Under “Grow Beyond-2015”, the mid-term management plan for fiscal years 2013-2015, the AGC Group has been implementing various measures toward its goal of becoming a truly strong AGC Group. Specifically, the Group aims to achieve the following two targets during these three years: “strengthening its growth foundations and generating substantial results from them” and “bringing the business back on an upward trend.”

In the first year of the mid-term management plan, the Group aggressively implemented measures to boost its business performance. Its financial results for 2013, however, saw a decline in profit due to two unexpected factors. One is that the continued depreciation of the Japanese yen affected the profitability of overseas subsidiaries engaged in display businesses. The other is a delayed recovery of the architectural glass business in Europe because of the sluggish demand in Western and Central Europe, and deceleration of the Russian economy.

In light of such harsh business environment, the AGC Group has reviewed and revised the details of the mid-term management plan. Capital expenditure for 2014-2015 was reduced by 20 billion yen to 280 billion yen. R&D expense for the same period was reduced by 10 billion yen to 90 billion yen. In addition, the target year for achieving a return on equity (ROE) of 12% or above was revised to fiscal 2020 from the current target of fiscal 2015, and the short-term target was set at 5%. The debt-to-equity ratio (D/E) remains to be 0.5 or less as set under the initial plan.

2. Group’s measures for 2014 and onward

To become a truly strong AGC Group, the Group will take the following measures in 2014 and onward.

(1) Bringing the business back on an upward trend

Turn around the performance of the glass business

The pressing issue facing the Group’s glass business is improvement in the profitability of the flat glass business in Europe.

For the flat glass business in Europe, the AGC Group has implemented a structural reform to achieve a quick business recovery, including improvement of the supply and demand balance through termination of furnace operations and plant closure in Western Europe, and streamlining of back office staff. In 2014, the Group will continue to promote the ongoing structural reform such as termination of the production of photovoltaic cover glass (patterned glass) in Europe.

For the architectural glass business in North America, the AGC Group accelerated the release of new products and high value-added products to the markets in an effort to strengthen its sales, and implemented cost improvement measures by revising the Group’s production system.
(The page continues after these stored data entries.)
Lemma hwp_process_last l s (Q : htrace -> HostState.t * (string + unit) -> Prop) t :
  stored_parts s ++ l = parts -> l <> [] -> s.(HostState.height) = height ->
  (forall s' r r', completed s s' ->
     Q ((t ++ [(HostCall.DbTransaction, r)]) ++ [(HostCall.ReplyProposed v, r')]) (s', inr tt)) ->
  hwp (process_parts sid height round l s) Q t.
Proof using Hsize.
  destruct parts_front as (front & Hfront & Hfin). revert s. induction l as [|part l IH]; intros s Hl Hne Hh HQ; [done|].
  cbn [process_parts]. wp_step. wp_step. wp_step. destruct l as [|part' l].
  - eapply wp_lift_Ret; [by apply build_value_last|]. cbn [fst snd]. wp_step. apply wp_put. cbn [fst snd]. wp_step.
    unfold store_proposed_value. wp_step. wp_step. cbn [HostState.height HostState.set_part_store with_parts]. rewrite Hh.
    assert (Hlt : SnHeight.ltb height height = false) by (unfold SnHeight.ltb; by rewrite !N.ltb_irrefl, andb_false_r).
    rewrite Hlt. wp_step. unfold store_undecided_value. apply hwp_catch_write. intros r y. cbn [fst snd]. apply wp_ret. cbn [fst snd].
    apply hwp_call. intros r'. apply HQ. set (s1 := HostState.set_part_store _ _).
    assert (Hs1 : stored_parts s1 = parts).
    { unfold s1, stored_parts. cbn [HostState.part_store HostState.set_part_store]. rewrite PartStore.parts_store_value_id.
      change (stored_parts (with_parts s [part]) = parts). by rewrite stored_with_parts. }
    split.
    + by repeat case_match.
    + by repeat case_match.
    + rewrite <- Hs1. by repeat case_match.
    + eexists. split.
      * transitivity (BTreeMap.get (PartStore.key sid height round) s1.(HostState.part_store)); [by repeat case_match|].
        apply BTreeMap.get_insert.
      * done.
    + intros db Hdb. cbn [s1 HostState.block_store HostState.set_part_store with_parts]. by rewrite Hdb.
  - eapply wp_lift_Ret.
    { apply build_value_quiet. rewrite Hfront in Hl. rewrite (cons_middle part), (assoc_L (++)) in Hl.
      destruct (exists_last (l := part' :: l)) as (l1 & x & Hx); [done|]. rewrite Hx, (assoc_L (++)) in Hl.
      apply app_inj_tail in Hl as [Hl _]. rewrite <- Hl in Hfin. by apply Forall_app in Hfin as [Hfin _]. }
    cbn [fst snd]. wp_step. apply wp_put. cbn [fst snd]. apply IH; [|done|done|].
    + rewrite stored_with_parts, <- app_assoc. exact Hl.
    + intros s' r r' [H1 H2 H3 H4 H5]. apply HQ. by split.
Qed.
(** *** All deliveries *)

Context (s : HostState.t) (db : BlockDb.t).
Context (Hheight : s.(HostState.height) = height) (Hdb : BlockDb.insert_undecided_value s.(HostState.block_store) v = ok db).

Lemma stream_ok : stream SnPart.as_init sid the_init M.
Proof using Hlen. by apply stream_messages_ok. Qed.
Despite such initiatives, production trouble and other factors affected its business performance and the operating income for 2013 did not make improvement. In 2014 and onward, the AGC Group will take further measures in addition to ongoing initiatives to increase the profitability in the North American region. Specifically, it will place more emphasis on the housing market which has been less focused as compared with the commercial building market. Also, the Group aims to ensure a stable facility operation and improve the productivity.

By improving the profitability of the overall glass business through above measures, the AGC Group will eliminate the deficit in the glass business in 2014 and restore and maintain a surplus in 2015 and onward.

Minimize the profitability decline in the display business

The AGC Group will strive to minimize the profit decline of the display business by expanding its business in promising markets such as the Chinese market and small/mid-sized markets and, at the same time, by further improving productivity with the use of high-efficiency production facilities and promoting cost reduction through optimization of group-wide operations of the existing production bases.

Group-wide efforts to enhance efficiency across the Group

In addition to earnings improvement measures taken by each business segment, the AGC Group will carry out a group-wide cost reduction initiative to build up overall corporate strength. This group-wide project is aimed to increase the efficiency of the overall business operation from receiving orders to product shipment and also the efficiency of R&D and administrative operations.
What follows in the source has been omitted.